The life sciences sector has become more institutionalized in recent years, as it has gained wider acceptance. Since 2020, private capital has accounted for 53 percent of property purchases in the sector, REITs for 36 percent and foreign investors for 6.3 percent, according to Leibowitz. Between 2015 and 2019, foreign investors accounted for just 0.4 percent of investment sales in the life sciences space.
This year, groups such as CBRE Investment Management and GI Partners have been among the top institutional buyers of life sciences assets, says Lauro Ferroni, head of U.S. capital markets research at real estate services firm JLL. Blackstone (through its REIT BioMed Realty) remains among the most prolific private equity investors in life sciences assets. Several other private equity firms have increased their allocations to life sciences in the past 12 months as well, Ferroni says.
Meanwhile, as the availability and pricing of debt has increased this year, it is getting harder for leveraged buyers to compete for assets, says King.
“Institutional pension fund advisors and core funds tend to get by with low leverage,” he notes. “Higher leveraged are higher return guys—closed-end funds or offshore capital [with] ties to high net-worth capital.”
Golubchik says he’s seen a lot of sovereign wealth funds and state pensions who are active in the life sciences space after they’ve gotten more comfortable with the sector that was previously seen as “alternative.” Life sciences remains attractive for commercial real estate investors “because of the industry’s long-term demand runway,” adds Ferroni. Venture capital investments in pharma and biotech startups in 2022 to-date remain elevated, already exceeding 2019 levels and on track to beat 2020 levels (2021 was a record year). This pipeline of startup capital should continue to drive new company formation and demand for lab space, Ferroni says.

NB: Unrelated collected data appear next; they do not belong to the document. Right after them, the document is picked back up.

(** * MC44BS373CA RF modulator controller: a shallow embedding of
      [controller/controller.ino] and the properties of its configuration
      engine.

    The sketch runs on an ATmega328: [int] is 16 bits wide, [long] 32 bits,
    structs are packed without padding and multi-byte values are stored
    little-endian.  Machine integers are integers of [Z] with the
    conversions to the unsigned types written out. *)

From Stdlib Require Import ZArith List Bool Lia Ascii String.
Import ListNotations.
Local Open Scope Z_scope.

(** ** Machine integers and characters *)

Definition uint8_t (x : Z) : Z := x mod 2 ^ 8.
Definition uint16_t (x : Z) : Z := x mod 2 ^ 16.
Definition uint32_t (x : Z) : Z := x mod 2 ^ 32.

(** A character literal, as the byte the compiler emits for it. *)
Definition chr (c : ascii) : Z := Z.of_N (N_of_ascii c).

(** ** Constants of the sketch *)

Definition CURRENTSETTINGS_ADDRESS : Z := 0.
Definition EEPROM_HEADER : Z := 0x4E45.

Definition fnIdle : Z := 0.
Definition fnChannel : Z := 1.
Definition fnStandard : Z := 2.
Definition fnTestPattern : Z := 3.

Definition standards : list Z :=
  [chr "M"; chr "B"; chr "I"; chr "D"].
Definition fnCursorPositions : list Z := [16; 2; 14; 15].

Definition frequencyIncrementH : Z := 900.
Definition frequencyIncrementM : Z := 800.
Definition frequencyIncrementL : Z := 700.

(** ** The settings struct and the globals *)

Record settings_t : Type := mkSettings {
  testPatternEnable : Z;   (* uint8_t *)
  standard : Z;            (* uint8_t *)
  frequencyTimes100 : Z    (* uint32_t *)
}.

(** [sizeof(settings_t)] and [sizeof(EEPROM_HEADER)] on the AVR. *)
Definition sizeof_settings : Z := 6.
Definition sizeof_header : Z := 2.

(** The HD44780 display: the character cells and the cursor column. *)
Record lcd_t : Type := mkLcd {
  cells : list Z;
  cursor : Z
}.

(** One I2C transaction: the 7-bit address and the bytes written. *)
Record transmission : Type := mkTransmission {
  address : Z;
  payload : list Z
}.

(** All the mutable state of the sketch: its global variables, the EEPROM
    (a byte per address), the display and the log of the I2C transactions
    sent so far (oldest first). *)
Record firmware : Type := mkFirmware {
  currentSettings : settings_t;
  frequencyDivisor : Z;     (* uint8_t *)
  function : Z;             (* uint8_t *)
  eeprom : Z -> Z;
  lcd : lcd_t;
  wire : list transmission
}.

Definition set_currentSettings (s : settings_t) (fw : firmware) : firmware :=
  mkFirmware s (frequencyDivisor fw) (function fw) (eeprom fw) (lcd fw) (wire fw).
Definition set_frequencyTimes100 (f : Z) (fw : firmware) : firmware :=
  set_currentSettings
    (mkSettings (testPatternEnable (currentSettings fw))
                (standard (currentSettings fw)) f) fw.
Definition set_standard (v : Z) (fw : firmware) : firmware :=
  set_currentSettings
    (mkSettings (testPatternEnable (currentSettings fw)) v
                (frequencyTimes100 (currentSettings fw))) fw.
Definition set_testPatternEnable (v : Z) (fw : firmware) : firmware :=
  set_currentSettings
    (mkSettings v (standard (currentSettings fw))
                (frequencyTimes100 (currentSettings fw))) fw.
Definition set_frequencyDivisor (d : Z) (fw : firmware) : firmware :=
  mkFirmware (currentSettings fw) d (function fw) (eeprom fw) (lcd fw) (wire fw).
Definition set_function (fn : Z) (fw : firmware) : firmware :=
  mkFirmware (currentSettings fw) (frequencyDivisor fw) fn (eeprom fw) (lcd fw) (wire fw).
Definition set_eeprom (e : Z -> Z) (fw : firmware) : firmware :=
  mkFirmware (currentSettings fw) (frequencyDivisor fw) (function fw) e (lcd fw) (wire fw).
Definition set_lcd (l : lcd_t) (fw : firmware) : firmware :=
  mkFirmware (currentSettings fw) (frequencyDivisor fw) (function fw) (eeprom fw) l (wire fw).
Definition set_wire (w : list transmission) (fw : firmware) : firmware :=
  mkFirmware (currentSettings fw) (frequencyDivisor fw) (function fw) (eeprom fw) (lcd fw) w.

(** The initialiser of [currentSettings]: test pattern on, standard I,
    471.25 MHz. *)
Definition default_settings : settings_t := mkSettings 1 2 47125.

(** The globals as the C runtime initialises them, over an EEPROM [e]. *)
Definition power_on (e : Z -> Z) : firmware :=
  mkFirmware default_settings 0 fnIdle e (mkLcd (repeat (chr " ") 16) 0) [].

(** ** Frequency stepping *)

(** [setFrequencyDivider]: select the PLL divider from the frequency. *)
Definition setFrequencyDivider (fw : firmware) : firmware :=
  let f := frequencyTimes100 (currentSettings fw) in
  if f >? 42325 then set_frequencyDivisor 0 fw
  else if f >? 21025 then set_frequencyDivisor 1 fw
  else if f >? 10525 then set_frequencyDivisor 2 fw
  else if f >=? 4125 then set_frequencyDivisor 3 fw
  else set_frequencyDivisor 4 fw.

(** [incrementFrequency]: one channel up. *)
Definition incrementFrequency (fw : firmware) : firmware :=
  let f := frequencyTimes100 (currentSettings fw) in
  setFrequencyDivider
    (if (f <? 102325) && (f >=? 30325) then
       set_frequencyTimes100 (uint32_t (f + frequencyIncrementM)) fw
     else if (f <? 102325) && (f >=? 29425) then
       set_frequencyTimes100 (uint32_t (f + frequencyIncrementH)) fw
     else if (f <? 102325) && (f >=? 10525) then
       set_frequencyTimes100 (uint32_t (f + frequencyIncrementL)) fw
     else if (f <? 102325) && (f >=? 9725) then
       set_frequencyTimes100 (uint32_t (f + frequencyIncrementM)) fw
     else if f <? 102325 then
       set_frequencyTimes100 (uint32_t (f + frequencyIncrementL)) fw
     else
       set_frequencyTimes100 4125 fw).

(** [decrementFrequency]: one channel down. *)
Definition decrementFrequency (fw : firmware) : firmware :=
  let f := frequencyTimes100 (currentSettings fw) in
  setFrequencyDivider
    (if f >? 30325 then
       set_frequencyTimes100 (uint32_t (f - frequencyIncrementM)) fw
     else if f >? 29425 then
       set_frequencyTimes100 (uint32_t (f - frequencyIncrementH)) fw
     else if f >? 10525 then
       set_frequencyTimes100 (uint32_t (f - frequencyIncrementL)) fw
     else if f >? 9725 then
       set_frequencyTimes100 (uint32_t (f - frequencyIncrementM)) fw
     else if f >? 4125 then
       set_frequencyTimes100 (uint32_t (f - frequencyIncrementL)) fw
     else
       set_frequencyTimes100 102325 fw).

(** ** The display *)

(** Overwrite cell [n] of a line; outside the line nothing is written. *)
Fixpoint put (n : nat) (c : Z) (l : list Z) : list Z :=
  match l, n with
  | [], _ => []
  | _ :: t, O => c :: t
  | h :: t, S n' => h :: put n' c t
  end.

Definition lcd_setCursor (col : Z) (l : lcd_t) : lcd_t := mkLcd (cells l) col.

(** [lcd.write]: store one character at the cursor and advance it. *)
Definition lcd_write (c : Z) (l : lcd_t) : lcd_t :=
  mkLcd (if 0 <=? cursor l then put (Z.to_nat (cursor l)) (uint8_t c) (cells l)
         else cells l)
        (cursor l + 1).

(** [lcd.print] of a string literal. *)
Definition lcd_print (s : list ascii) (l : lcd_t) : lcd_t :=
  fold_left (fun l' c => lcd_write (chr c) l') s l.

(** ** Channel label and register frame *)

(** [1 << frequencyDivisor]; the divisor is only ever 0..4, so the 16-bit
    [int] shift cannot overflow. *)
Definition frequencyDivisorPow (fw : firmware) : Z :=
  Z.shiftl 1 (frequencyDivisor fw).

(** The local [frequencyBits] of [writeConfig]: a 32-bit product and
    quotient, stored in a [uint16_t]. *)
Definition frequencyBits (fw : firmware) (frequencyTimes100 : Z) : Z :=
  uint16_t (uint32_t (uint32_t (frequencyDivisorPow fw) * frequencyTimes100) / 25).

(** The locals [channelDig3] and [channelNumber] of [writeConfig]; both are
    [uint8_t]. *)
Definition channelLabel (frequencyTimes100 : Z) : Z * Z :=
  if frequencyTimes100 >=? 47125 then
    (chr "C", uint8_t (uint32_t (frequencyTimes100 - 47125) / 800 + 21))
  else if (frequencyTimes100 <? 47125) && (frequencyTimes100 >=? 30325) then
    (chr "S", uint8_t (uint32_t (frequencyTimes100 - 30325) / 800 + 21))
  else if (frequencyTimes100 <? 47125) && (frequencyTimes100 >=? 23125) then
    (chr "S", uint8_t (uint32_t (frequencyTimes100 - 23125) / 700 + 11))
  else if (frequencyTimes100 <? 23125) && (frequencyTimes100 >=? 17525) then
    (chr "C", uint8_t (uint32_t (frequencyTimes100 - 17525) / 700 + 5))
  else if (frequencyTimes100 <? 17525) && (frequencyTimes100 >=? 10525) then
    (chr "S", uint8_t (uint32_t (frequencyTimes100 - 10525) / 700 + 1))
  else if (frequencyTimes100 <? 6925) && (frequencyTimes100 >=? 4025) then
    (chr "C", uint8_t (uint32_t (frequencyTimes100 - 4025) / 700 + 1))
  else
    (chr "-", 0).
Lemma optimizer_objective_arity_witness :
  let st0 := {| BayesianOptimizer.self :=
                  BayesianOptimizer.__init__ [(0, 299); (0, 298)]
                    search_space_c 2 [];
                BayesianOptimizer.out := [] |} in
  BayesianOptimizer._objective ballistic [0.5; 0.9] st0 =
    (Raise IndexError, BayesianOptimizer.count_call st0) /\
  BayesianOptimizer._objective ballistic [0.5; 0.9; 12.0; 7.0] st0 =
    BayesianOptimizer._objective ballistic [0.5; 0.9; 12.0] st0.
Proof.
  intros st0. split.
  - apply (proj1 (optimizer_objective_arity ballistic [0.5; 0.9] st0)).
    simpl. lia.
  - apply (proj2 (optimizer_objective_arity ballistic [0.5; 0.9; 12.0; 7.0] st0)).
    simpl. lia.
Defined.

(** X14.  What [_objective] returns and leaves behind.  A returned
    number is non-negative and comes only from a non-empty ground truth
    and a positive step count; NaN comes only from an empty ground truth
    with a step count [<= 0].  An evaluation that returns has printed
    exactly one line, with the new count, the first three values and the
    returned value; one that raises has printed nothing; either way the
    counter is one higher and the rest of the object is as it was.  And
    the length of the ground truth is no obstacle: whatever
    [objective_function] of [main.py] returns for these values (free
    names friction, elasticity, mass, nothing fixed, the object's ground
    truth, step count and schedule), [_objective] returns too. *)
Theorem optimizer_objective_outcomes (pm : Pymunk) (params : list R)
    (st : BayesianOptimizer.state) :
  let out := BayesianOptimizer._objective pm params st in
  let o := BayesianOptimizer.self st in
  let count := (BayesianOptimizer.objective_call_count o + 1)%Z in
  (forall r : R,
      fst out = Ok (Num r) ->
      0 <= r /\ BayesianOptimizer.ground_truth_trajectory o <> [] /\
      (0 < BayesianOptimizer.simulation_steps o)%Z) /\
  (fst out = Ok NaN ->
   BayesianOptimizer.ground_truth_trajectory o = [] /\
   (BayesianOptimizer.simulation_steps o <= 0)%Z) /\
  (forall v : npfloat,
      fst out = Ok v ->
      exists (p0 p1 p2 : R) (rest : list R),
        params = p0 :: p1 :: p2 :: rest /\
        BayesianOptimizer.out (snd out) =
          BayesianOptimizer.out st ++ [BayesianOptimizer.Guess count p0 p1 p2 v]) /\
  (forall e : exn,
      fst out = Raise e ->
      BayesianOptimizer.out (snd out) = BayesianOptimizer.out st) /\
  BayesianOptimizer.self (snd out) =
    {| BayesianOptimizer.ground_truth_trajectory :=
         BayesianOptimizer.ground_truth_trajectory o;
       BayesianOptimizer.search_space := BayesianOptimizer.search_space o;
       BayesianOptimizer.simulation_steps := BayesianOptimizer.simulation_steps o;
       BayesianOptimizer.impulses := BayesianOptimizer.impulses o;
       BayesianOptimizer.objective_call_count := count |} /\
  (forall (fixed_params : ref) (pst : pystate) (v : npfloat),
      heap_get (heap pst) fixed_params = [] ->
      fst (objective_function pm params
             ["friction"; "elasticity"; "mass"]%string fixed_params
             (BayesianOptimizer.ground_truth_trajectory o)
             (BayesianOptimizer.simulation_steps o)
             (BayesianOptimizer.impulses o) pst) = Ok v ->
      fst out = Ok v).
Proof.
  intros out o count. unfold out, o, count.
  assert (Hmain : forall (fixed_params : ref) (pst : pystate) (v : npfloat),
      heap_get (heap pst) fixed_params = [] ->
      fst (objective_function pm params
             ["friction"; "elasticity"; "mass"]%string fixed_params
             (BayesianOptimizer.ground_truth_trajectory (BayesianOptimizer.self st))
             (BayesianOptimizer.simulation_steps (BayesianOptimizer.self st))
             (BayesianOptimizer.impulses (BayesianOptimizer.self st)) pst) = Ok v ->
      fst (BayesianOptimizer._objective pm params st) = Ok v).
  { intros fixed_params pst v Hfixed.
    rewrite objective_function_eq, Hfixed. cbn [fst].
    destruct params as [|p0 [|p1 [|p2 rest]]]; try discriminate.
    rewrite optimizer_objective_eq. cbv zeta.
    unfold objective_value.
    change (assign_free 0 ["friction"; "elasticity"; "mass"]%string
              (p0 :: p1 :: p2 :: rest) [])
      with (Ok tt, [("friction", p0); ("elasticity", p1); ("mass", p2)]%string).
    cbv iota beta.
    destruct (Simulator.__init__ pm _) as [simulator|e]; [|discriminate].
    intros H. apply calculate_rmse_refined in H. now rewrite H. }
  destruct params as [|p0 [|p1 [|p2 rest]]];
    try (split; [discriminate|]; split; [discriminate|];
         split; [discriminate|]; split; [reflexivity|];
         split; [reflexivity | exact Hmain]).
  revert Hmain. rewrite optimizer_objective_eq. cbv zeta. intros Hmain.
  destruct (Simulator.__init__ pm _) as [simulator|e].
  - pose proof (run_trajectory_length pm simulator
                  (BayesianOptimizer.simulation_steps (BayesianOptimizer.self st))
                  (BayesianOptimizer.impulses (BayesianOptimizer.self st))) as Hl.
    set (traj := snd (Simulator.run_simulation_for_trajectory pm simulator _ _))
      in *.
    destruct (_calculate_rmse_trichotomy
                (BayesianOptimizer.ground_truth_trajectory (BayesianOptimizer.self st))
                traj)
      as [(H1 & H2 & E) | [(H1 & H2 & r & E & Hr) | (H1 & H2 & E)]];
      rewrite E in *.
    + split; [discriminate|]. split.
      * intros _. split; [exact H1|]. rewrite H2 in Hl. simpl in Hl. lia.
      * split.
        -- intros v Hv. injection Hv as <-. exists p0, p1, p2, rest.
           split; reflexivity.
        -- split; [discriminate|]. split; [reflexivity | exact Hmain].
    + split.
      * intros r' Hr'. injection Hr' as <-. split; [exact Hr|].
        split; [exact H1|]. destruct traj; [contradiction | simpl in Hl; lia].
      * split; [discriminate|]. split.
        -- intros v Hv. injection Hv as <-. exists p0, p1, p2, rest.
           split; reflexivity.
        -- split; [discriminate|]. split; [reflexivity | exact Hmain].
    + split; [discriminate|]. split; [discriminate|].
      split; [discriminate|]. split; [reflexivity|].
      split; [reflexivity | exact Hmain].
  - split; [discriminate|]. split; [discriminate|].
    split; [discriminate|]. split; [reflexivity|].
    split; [reflexivity | exact Hmain].
Qed.

Lemma optimizer_objective_outcomes_witness :
  let st0 := {| BayesianOptimizer.self :=
                  BayesianOptimizer.__init__ [(0, 299); (0, 298)]
                    search_space_c 5 [(0%Z, (0, 8000))];
                BayesianOptimizer.out := [] |} in
  BayesianOptimizer.out
    (snd (BayesianOptimizer._objective ballistic [0.5; 0.9] st0)) = [].
Proof.
  intros st0.
  destruct (optimizer_objective_outcomes ballistic [0.5; 0.9] st0)
    as (_ & _ & _ & H & _).
  apply (H IndexError). reflexivity.
Defined.

(** X15.  The two objectives compute the same value.  For a ground truth
    that has as many points as the object's step count, [_objective] of
    [optimizer.py] returns (or raises) exactly what [objective_function]
    of [main.py] returns (or raises) for the same values, with the free
    names friction, elasticity, mass in this order, nothing fixed, and
    the object's ground truth, step count and schedule. *)
Theorem objectives_agree (pm : Pymunk) (params : list R) (fixed_params : ref)
    (st : pystate) (bst : BayesianOptimizer.state) :
  heap_get (heap st) fixed_params = [] ->
  length (BayesianOptimizer.ground_truth_trajectory (BayesianOptimizer.self bst))
    = Z.to_nat (BayesianOptimizer.simulation_steps (BayesianOptimizer.self bst)) ->
  fst (BayesianOptimizer._objective pm params bst) =
  fst (objective_function pm params ["friction"; "elasticity"; "mass"]%string
         fixed_params
         (BayesianOptimizer.ground_truth_trajectory (BayesianOptimizer.self bst))
         (BayesianOptimizer.simulation_steps (BayesianOptimizer.self bst))
         (BayesianOptimizer.impulses (BayesianOptimizer.self bst)) st).
Proof.
  intros Hfixed Hlen. rewrite objective_function_eq, Hfixed. cbn [fst].
  destruct params as [|p0 [|p1 [|p2 rest]]]; try reflexivity.
  rewrite optimizer_objective_eq. cbv zeta.
  unfold objective_value.
  change (assign_free 0 ["friction"; "elasticity"; "mass"]%string
            (p0 :: p1 :: p2 :: rest) [])
    with (Ok tt, [("friction", p0); ("elasticity", p1); ("mass", p2)]%string).
  cbv iota beta.
  destruct (Simulator.__init__ pm _) as [simulator|e]; [|reflexivity].
  rewrite _calculate_rmse_same_length
    by (now rewrite run_trajectory_length).
  destruct (calculate_rmse _ _); reflexivity.
Qed.

Lemma objectives_agree_witness :
  let st0 := {| call_count := 0; current_stage := "Stage C (Refine)";
                stdout := []; heap := [[]] |} in
  let bst := {| BayesianOptimizer.self :=
                  BayesianOptimizer.__init__ [(0, 299); (0, 298)]
                    search_space_c 2 [(0%Z, (0, 8000))];
                BayesianOptimizer.out := [] |} in
  fst (BayesianOptimizer._objective ballistic [0.5; 0.9; 12.0] bst) =
  fst (objective_function ballistic [0.5; 0.9; 12.0]
         ["friction"; "elasticity"; "mass"]%string 0%nat
         [(0, 299); (0, 298)] 2 [(0%Z, (0, 8000))] st0).
Proof.
  intros st0 bst.
  apply (objectives_agree ballistic [0.5; 0.9; 12.0] 0%nat st0 bst);
    reflexivity.
Defined.

(** ** The controller: failures *)

Lemma bind_raise {A B : Type} (c : M A) (k : A -> M B) (st st' : pystate)
    (e : exn) :
  c st = (Raise e, st') -> bind c k st = (Raise e, st').
Proof.
  intros H. unfold bind. now rewrite H.
Qed.

(** X16.  The controller stops at the first failure and runs nothing
    after it.  If the engine refuses the ground-truth scene, no search
    is made at all: the error comes back with only the Stage A header
    printed.  If a search raises, in Stage A, B or C, the same error
    comes back in the state that search left; and if Stage A's search
    returns a point with fewer than two coordinates, the controller
    raises [IndexError] in the state the search left. *)
Theorem staged_calibration_stops_at_first_failure (pm : Pymunk) (sk : Skopt)
    (st0 : pystate) :
  let headerA :=
    enter_stage "Stage A (Bounce)" "Isolating Elasticity and Mass" st0 in
  let stA := with_dict [("friction"%string, 0.5)] headerA in
  let objective_a w :=
    partial_objective pm ["elasticity"; "mass"]%string (length (heap st0))
      (snd (Simulator.run_simulation_for_trajectory pm w EXP_A_STEPS EXP_A_IMPULSES))
      EXP_A_STEPS EXP_A_IMPULSES in
  let stB ea ma s1 :=
    with_dict [("elasticity"%string, ea); ("mass"%string, ma)]
      (enter_stage "Stage B (Slide)" "Isolating Friction"
         (printed (StageALine ea ma) s1)) in
  let objective_b w s1 :=
    partial_objective pm ["friction"]%string (length (heap s1))
      (snd (Simulator.run_simulation_for_trajectory pm w EXP_B_STEPS EXP_B_IMPULSES))
      EXP_B_STEPS EXP_B_IMPULSES in
  let stC fb s2 :=
    with_dict []
      (enter_stage "Stage C (Refine)" "Final Refinement of All Parameters"
         (printed (StageBLine fb) s2)) in
  let objective_c w s2 :=
    partial_objective pm ["friction"; "elasticity"; "mass"]%string
      (length (heap s2))
      (snd (Simulator.run_simulation_for_trajectory pm w EXP_C_STEPS EXP_C_IMPULSES))
      EXP_C_STEPS EXP_C_IMPULSES in
  (forall e : exn,
      Simulator.__init__ pm (Some GROUND_TRUTH_PARAMS) = Raise e ->
      run_staged_calibration pm sk st0 = (Raise e, headerA)) /\
  (forall (w : Space pm) (e : exn) (s1 : pystate),
      Simulator.__init__ pm (Some GROUND_TRUTH_PARAMS) = Ok w ->
      gp_minimize sk (objective_a w) search_space_a 50 None 25 42 false stA
        = (Raise e, s1) ->
      run_staged_calibration pm sk st0 = (Raise e, s1)) /\
  (forall (w : Space pm) (ra : OptimizeResult) (s1 : pystate),
      Simulator.__init__ pm (Some GROUND_TRUTH_PARAMS) = Ok w ->
      gp_minimize sk (objective_a w) search_space_a 50 None 25 42 false stA
        = (Ok ra, s1) ->
      (length (x ra) < 2)%nat ->
      run_staged_calibration pm sk st0 = (Raise IndexError, s1)) /\
  (forall (w : Space pm) (ra : OptimizeResult) (ea ma : R) (rest : list R)
          (e : exn) (s1 s2 : pystate),
      Simulator.__init__ pm (Some GROUND_TRUTH_PARAMS) = Ok w ->
      gp_minimize sk (objective_a w) search_space_a 50 None 25 42 false stA
        = (Ok ra, s1) ->
      x ra = ea :: ma :: rest ->
      gp_minimize sk (objective_b w s1) search_space_b 30 None 15 42 false
        (stB ea ma s1) = (Raise e, s2) ->
      run_staged_calibration pm sk st0 = (Raise e, s2)) /\
  (forall (w : Space pm) (ra rb : OptimizeResult) (ea ma fb : R)
          (rest_a rest_b : list R) (e : exn) (s1 s2 s3 : pystate),
      Simulator.__init__ pm (Some GROUND_TRUTH_PARAMS) = Ok w ->
      gp_minimize sk (objective_a w) search_space_a 50 None 25 42 false stA
        = (Ok ra, s1) ->
      x ra = ea :: ma :: rest_a ->
      gp_minimize sk (objective_b w s1) search_space_b 30 None 15 42 false
        (stB ea ma s1) = (Ok rb, s2) ->
      x rb = fb :: rest_b ->
      gp_minimize sk (objective_c w s2) search_space_c 70
        (Some [fb; ea; ma]) 35 42 false (stC fb s2) = (Raise e, s3) ->
      run_staged_calibration pm sk st0 = (Raise e, s3)).
Proof.
  intros headerA stA objective_a stB objective_b stC objective_c.
  split; [|split; [|split; [|split]]].
  - intros e Hsim. unfold run_staged_calibration.
    do 4 run_step.
    apply bind_raise. unfold lift. now rewrite Hsim.
  - intros w e s1 Hsim HA. unfold run_staged_calibration.
    do 4 run_step. sim_step Hsim. do 2 run_step.
    apply bind_raise. exact HA.
  - intros w [xa] s1 Hsim HA Hlen. unfold run_staged_calibration.
    do 4 run_step. sim_step Hsim. do 2 run_step.
    erewrite bind_ok by exact HA.
    simpl in Hlen. destruct xa as [|a [|b xa]]; simpl in Hlen; try lia.
    + apply bind_raise. reflexivity.
    + run_step. apply bind_raise. reflexivity.
  - intros w [xa] ea ma rest e s1 s2 Hsim HA Hx HB.
    simpl in Hx. subst xa. unfold run_staged_calibration.
    do 4 run_step. sim_step Hsim. do 2 run_step.
    erewrite bind_ok by exact HA.
    do 5 run_step.
    do 4 run_step. sim_step Hsim. do 3 run_step.
    apply bind_raise. exact HB.
  - intros w [xa] [xb] ea ma fb rest_a rest_b e s1 s2 s3 Hsim HA Hxa HB Hxb HC.
    simpl in Hxa, Hxb. subst xa xb. unfold run_staged_calibration.
    do 4 run_step. sim_step Hsim. do 2 run_step.
    erewrite bind_ok by exact HA.
    do 5 run_step.
    do 4 run_step. sim_step Hsim. do 3 run_step.
    erewrite bind_ok by exact HB.
    do 3 run_step.
    do 4 run_step. sim_step Hsim. run_step.
    apply bind_raise. exact HC.
Qed.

Even though a potential recession would have some impact on the life sciences sector in the short term, investors should be thinking about these properties as an investment over a timeframe of five to 10 years, according to King.
“Long term, there’s still tremendous tailwinds that are going to benefit this sector—demographic shifts in the country and aging populations and more money directed into the sector over time.” Right now, we’re experiencing a hiccup after what has been an absolutely meteoric growth of capital flows into biotech and healthcare the last several years. There’s been double-digit growth of capital going into this business, which has translated into a lot of demand for new space and building of new space. Those will slow down and catch [their] breath, but long term the trends are positive.”